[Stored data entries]
(** X16. [Exec] checks its operation before it touches anything. A
    builder other than the LLB builder, a missing definition input, an
    input index at or past the number of inputs, and an input that is no
    worker reference are each answered with the error made for it and no
    output, the world and the log of calls being left as they were. Only
    the upper bound of the index is checked: a negative index panics. *)
Theorem Exec_validates_before_any_call :
  forall (op : pb_BuildOp) (inputs : list (option Result)) (st : BuildState),
    (BuildOp_Builder op <> pb_LLBBuilder ->
     Exec op inputs st =
       (Exec_returned []
          (Some (errors_New "only LLB builder is currently allowed")), st)) /\
    (BuildOp_Builder op = pb_LLBBuilder ->
     BuildOp_Inputs op pb_LLBDefinitionInput = None ->
     Exec op inputs st =
       (Exec_returned []
          (Some (errors_New ("no llb definition input " ++ pb_LLBDefinitionInput
                             ++ " found"))), st)) /\
    (forall llbDef : BuildInput,
       BuildOp_Builder op = pb_LLBBuilder ->
       BuildOp_Inputs op pb_LLBDefinitionInput = Some (Some llbDef) ->
       (Z.of_nat (List.length inputs) <= BuildInput_Input llbDef ->
        Exec op inputs st =
          (Exec_returned []
             (Some (errors_New ("invalid index " ++ Itoa (BuildInput_Input llbDef)))),
           st)) /\
       (BuildInput_Input llbDef < 0 ->
        exists why, Exec op inputs st = (Exec_panicked why, st)) /\
       (forall (inp : Result) (goType : string),
          0 <= BuildInput_Input llbDef ->
          nth_error inputs (Z.to_nat (BuildInput_Input llbDef)) = Some (Some inp) ->
          Result_Sys inp = Sys_other goType ->
          Exec op inputs st =
            (Exec_returned []
               (Some (errors_New ("invalid reference for build " ++ goType))), st)))%Z.
Proof.
  intros op inputs st. split; [|split].
  - intros Hb. unfold Exec. apply Z.eqb_neq in Hb. rewrite Hb. reflexivity.
  - intros Hb Hin. unfold Exec. apply Z.eqb_eq in Hb. rewrite Hb, Hin.
    rewrite Sprintf1_no_input. reflexivity.
  - intros llbDef Hb Hin. apply Z.eqb_eq in Hb. split; [|split].
    + intros Hi. unfold Exec. rewrite Hb, Hin. cbn [negb].
      replace (BuildInput_Input llbDef >=? Z.of_nat (List.length inputs))%Z
        with true by (symmetry; apply Z.geb_le; exact Hi).
      rewrite Sprintf1_invalid_index. reflexivity.
    + intros Hi. unfold Exec. rewrite Hb, Hin. cbn [negb].
      replace (BuildInput_Input llbDef >=? Z.of_nat (List.length inputs))%Z
        with false by (symmetry; rewrite Z.geb_leb; apply Z.leb_gt; lia).
      replace (BuildInput_Input llbDef <? 0)%Z with true
        by (symmetry; apply Z.ltb_lt; exact Hi).
      eexists. reflexivity.
    + intros inp goType Hi Hnth Hsys. unfold Exec. rewrite Hb, Hin. cbn [negb].
      assert (Hlt : (Z.to_nat (BuildInput_Input llbDef) < List.length inputs)%nat).
      { apply nth_error_Some. rewrite Hnth. discriminate. }
      replace (BuildInput_Input llbDef >=? Z.of_nat (List.length inputs))%Z
        with false by (symmetry; rewrite Z.geb_leb; apply Z.leb_gt; lia).
      replace (BuildInput_Input llbDef <? 0)%Z with false
        by (symmetry; apply Z.ltb_ge; exact Hi).
      rewrite Hnth, Hsys, Sprintf1_invalid_reference. reflexivity.
Qed.
Lemma output_count_mismatch_fails_fast_witness :
  exists m2,
    structure (Scenario.calm []) Scenario.env (Scenario.ctx false)
      ["a.csv"; "b.csv"] ["out.json"] None None None false false false false
      (Scenario.boot ["/home/u/a.csv"; "/home/u/b.csv"] ∅)
      = (Raise ValueError, m2)
    /\ m_trace m2 = []
    /\ m_status m2 = [].
Proof.
  destruct (output_count_mismatch_fails_fast (Scenario.calm []) Scenario.env
              (Scenario.ctx false) ["a.csv"; "b.csv"] ["out.json"] None None
              None false false false false
              (Scenario.boot ["/home/u/a.csv"; "/home/u/b.csv"] ∅)
              (Scenario.boot ["/home/u/a.csv"; "/home/u/b.csv"] ∅)
              ["/home/u/a.csv"; "/home/u/b.csv"])
    as (m2 & Hrun & Htr & _ & Hst);
    [reflexivity | discriminate | vm_compute; reflexivity | simpl; lia |].
  exists m2. split; [exact Hrun | split; [exact Htr | exact Hst]].
Defined.

(** C6, as the spec words it, fails: with an output directory given, one
    output filename for two input files does not stop the run; both files
    are processed and reported. *)
Lemma output_count_mismatch_ignored_with_output_dir :
  let r := structure (Scenario.calm []) Scenario.env (Scenario.ctx false)
             ["a.csv"; "b.csv"] ["out.json"] (Some "/out") None None
             false false false false
             (Scenario.boot ["/home/u/a.csv"; "/home/u/b.csv"] ∅) in
  fst r = Ok tt
  /\ PyDict.keys (m_status (snd r))
     = ["/home/u/a.csv"; "/home/u/b.csv"; "metadata"]
  /\ In (EvToJson "/home/u/b.csv" "/out/b-structured.json.gz") (m_trace (snd r)).
Proof. vm_compute. repeat split; auto 20. Qed.

(** ** Output paths of [featurize] *)

(** C9, as the code has it: the features of two classes for one file go to
    different paths whenever the two class names differ and neither starts
    with the path separator (no name of a class defined by a [class]
    statement does). *)
Theorem feature_output_paths_differ
    (output_dir file fclass_name1 fclass_name2 : string) :
  fclass_name1 <> fclass_name2 ->
  Str.startswith_char "/" fclass_name1 = false ->
  Str.startswith_char "/" fclass_name2 = false ->
  feature_output_path output_dir fclass_name1 file
    <> feature_output_path output_dir fclass_name2 file.
Proof.
  intros Hne H1 H2 Heq. unfold feature_output_path, PosixPath.join in Heq.
  assert (Hs : forall n, Str.startswith_char "/" n = false ->
     Str.startswith_char PosixPath.sep (n +:+ "-" +:+ PosixPath.basename file)
       = false).
  { intros [|c n] Hn; [reflexivity | exact Hn]. }
  rewrite (Hs _ H1), (Hs _ H2) in Heq.
  destruct (negb (Str.truthy output_dir)
            || Str.endswith_char PosixPath.sep output_dir).
  - apply append_inv_head, append_inv_tail in Heq. congruence.
  - apply append_inv_head in Heq.
    change (String "/" (fclass_name1 +:+ "-" +:+ PosixPath.basename file)
            = String "/" (fclass_name2 +:+ "-" +:+ PosixPath.basename file))
      in Heq.
    inversion Heq as [Heq']. apply append_inv_tail in Heq'. congruence.
Qed.

Lemma feature_output_paths_differ_witness :
  feature_output_path "/out" "DeltaQFastCharge" "/data/a.json"
    <> feature_output_path "/out" "CycleSummaryStats" "/data/a.json".
Proof.
  apply feature_output_paths_differ; [discriminate | reflexivity | reflexivity].
Defined.

(** C9, as the spec words it, fails: the step identifiers [pkg1.Foo] and
    [pkg2.Foo] name two classes, both called [Foo]; their features for one
    file are written to one path, the second over the first. *)
Lemma same_class_name_same_output_path :
  let m := Scenario.boot ["/home/u/a.json"] ∅ in
  let w := Scenario.calm [] in
  "pkg1.Foo" <> "pkg2.Foo"
  /\ fst (featurizers_of w ["pkg1.Foo"; "pkg2.Foo"] [] m)
     = Ok [(Scenario.pkg1_Foo, 8); (Scenario.pkg2_Foo, 9)]
  /\ feature_output_path "/home/u" (cname Scenario.pkg1_Foo) "/home/u/a.json"
     = feature_output_path "/home/u" (cname Scenario.pkg2_Foo) "/home/u/a.json"
  /\ List.filter is_dumpfn
       (m_trace (snd (featurize w (Scenario.ctx false) ["a.json"] None
                        ["pkg1.Foo"; "pkg2.Foo"] [] m)))
     = [EvDumpfn "/home/u/Foo-a.json"; EvDumpfn "/home/u/Foo-a.json"].
Proof. vm_compute. repeat split. discriminate. Qed.

(** ** Resolution of the input tokens *)

(** C2 on the code: the token [data/a.csv] names a file on disk and a key of
    the bucket. The key is fetched, to the working directory, and the
    fetched copy is what resolution returns; the file on disk is not. *)
Lemma literal_token_on_s3_is_fetched :
  let m := Scenario.boot ["/home/u/data/a.csv"] ∅ in
  let r := resolve_files (Scenario.calm ["data/a.csv"]) Scenario.env
             (Scenario.ctx false) ["data/a.csv"] (Some "bucket") false m in
  PosixPath.abspath "/home/u" "data/a.csv" ∈ m_fs m
  /\ fst r = Ok ["/home/u/a.csv"]
  /\ m_trace (snd r)
     = [EvListS3 "bucket"; EvFetch "bucket" "data/a.csv" "/home/u/a.csv"].
Proof.
  cbn zeta. split; [|split].
  - vm_compute. set_solver.
  - vm_compute. reflexivity.
  - vm_compute. reflexivity.
Qed.

(** A literal token that is a key of the bucket is matched as a key, whatever
    is on disk: the matching loop never looks at the disk. *)
Lemma match_tokens_literal_key (w : world) (s3_keys : list string)
    (token : string) :
  Str.contains_char "*" token = false ->
  token ∈ s3_keys ->
  match_tokens w s3_keys [token] [] [] = ([MatchedKey token], []).
Proof.
  intros Hlit Hin. simpl. rewrite Hlit. simpl.
  rewrite bool_decide_eq_true_2 by exact Hin. reflexivity.
Qed.

(** C8 on the code: the glob [*.csv] matches three keys, one of which is also
    a file on disk. The list of matches is appended to [s3_keys_matched] as
    one element, [os.path.basename] of that list raises [TypeError], and the
    run ends there: nothing is fetched and no file list is produced. *)
Lemma glob_token_matching_keys_raises :
  let m := Scenario.boot ["/home/u/a.csv"] ∅ in
  let w := Scenario.calm ["a.csv"; "b.csv"; "c.csv"] in
  match_tokens w ["a.csv"; "b.csv"; "c.csv"] ["*.csv"] [] []
    = ([MatchedList ["a.csv"; "b.csv"; "c.csv"]], [])
  /\ fst (resolve_files w Scenario.env (Scenario.ctx false) ["*.csv"]
            (Some "bucket") false m) = Raise TypeError
  /\ m_trace (snd (resolve_files w Scenario.env (Scenario.ctx false) ["*.csv"]
                     (Some "bucket") false m)) = [EvListS3 "bucket"].
Proof. vm_compute. repeat split. Qed.

(** Any glob token with a match in the bucket ends the resolution with
    [TypeError] at the first such token reached by the download loop. *)
Lemma fetch_matched_list_raises (w : world) (e : beep_env)
    (ctx : ContextPersister) (bucket : string) (cache : bool)
    (keys : list string) (rest : list s3_match) (acc : list string)
    (m : machine) :
  fetch_matched w e ctx bucket cache (MatchedList keys :: rest) acc m
    = (Raise TypeError, m).
Proof. reflexivity. Qed.

(** ** What a run logs *)

Section LogsOnly.
Context {St : Type} (lg : St -> list log_record) (P : log_record -> Prop).

Lemma logs_only_ret {A} (a : A) : logs_only lg P (ret a).
Proof. intros s. exists []. split; [symmetry; apply app_nil_r | constructor]. Qed.

Lemma logs_only_raise {A} e : logs_only lg P (@raise St A e).
Proof. intros s. exists []. split; [symmetry; apply app_nil_r | constructor]. Qed.

Lemma logs_only_gets {A} (f : St -> A) : logs_only lg P (gets f).
Proof. intros s. exists []. split; [symmetry; apply app_nil_r | constructor]. Qed.

Lemma logs_only_modify (f : St -> St) :
  (forall s, lg (f s) = lg s) -> logs_only lg P (modify f).
Proof.
  intros Hf s. exists []. simpl. rewrite Hf.
  split; [symmetry; apply app_nil_r | constructor].
Qed.

Lemma logs_only_bind {A B} (c : M St A) (k : A -> M St B) :
  logs_only lg P c -> (forall a, logs_only lg P (k a)) ->
  logs_only lg P (bind c k).
Proof.
  intros Hc Hk s. unfold bind. destruct (Hc s) as (l1 & E1 & F1).
  destruct (c s) as [[a|e] s1]; simpl in *.
  - destruct (Hk a s1) as (l2 & E2 & F2). exists (l1 ++ l2).
    rewrite E2, E1, app_assoc. split; [reflexivity | now apply Forall_app].
  - exists l1. auto.
Qed.

Lemma logs_only_for_each {A} (l : list A) (body : A -> M St unit) :
  (forall x, logs_only lg P (body x)) -> logs_only lg P (for_each l body).
Proof.
  intros Hb. induction l as [|x l IH]; simpl.
  - apply logs_only_ret.
  - apply logs_only_bind; [apply Hb | intros _; exact IH].
Qed.

Lemma logs_only_foldM {A B} (body : B -> A -> M St B) (l : list A) (acc : B) :
  (forall b x, logs_only lg P (body b x)) -> logs_only lg P (foldM body acc l).
Proof.
  intros Hb. revert acc. induction l as [|x l IH]; intros acc; simpl.
  - apply logs_only_ret.
  - apply logs_only_bind; [apply Hb | intros b; apply IH].
Qed.
End LogsOnly.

=== DIRECTIONS ===
Look through the entries above. Extract each line with the word "world".

=== SOLUTION BELOW ===
    output, the world and the log of calls being left as they were. Only
Lemma match_tokens_literal_key (w : world) (s3_keys : list string)
Lemma fetch_matched_list_raises (w : world) (e : beep_env)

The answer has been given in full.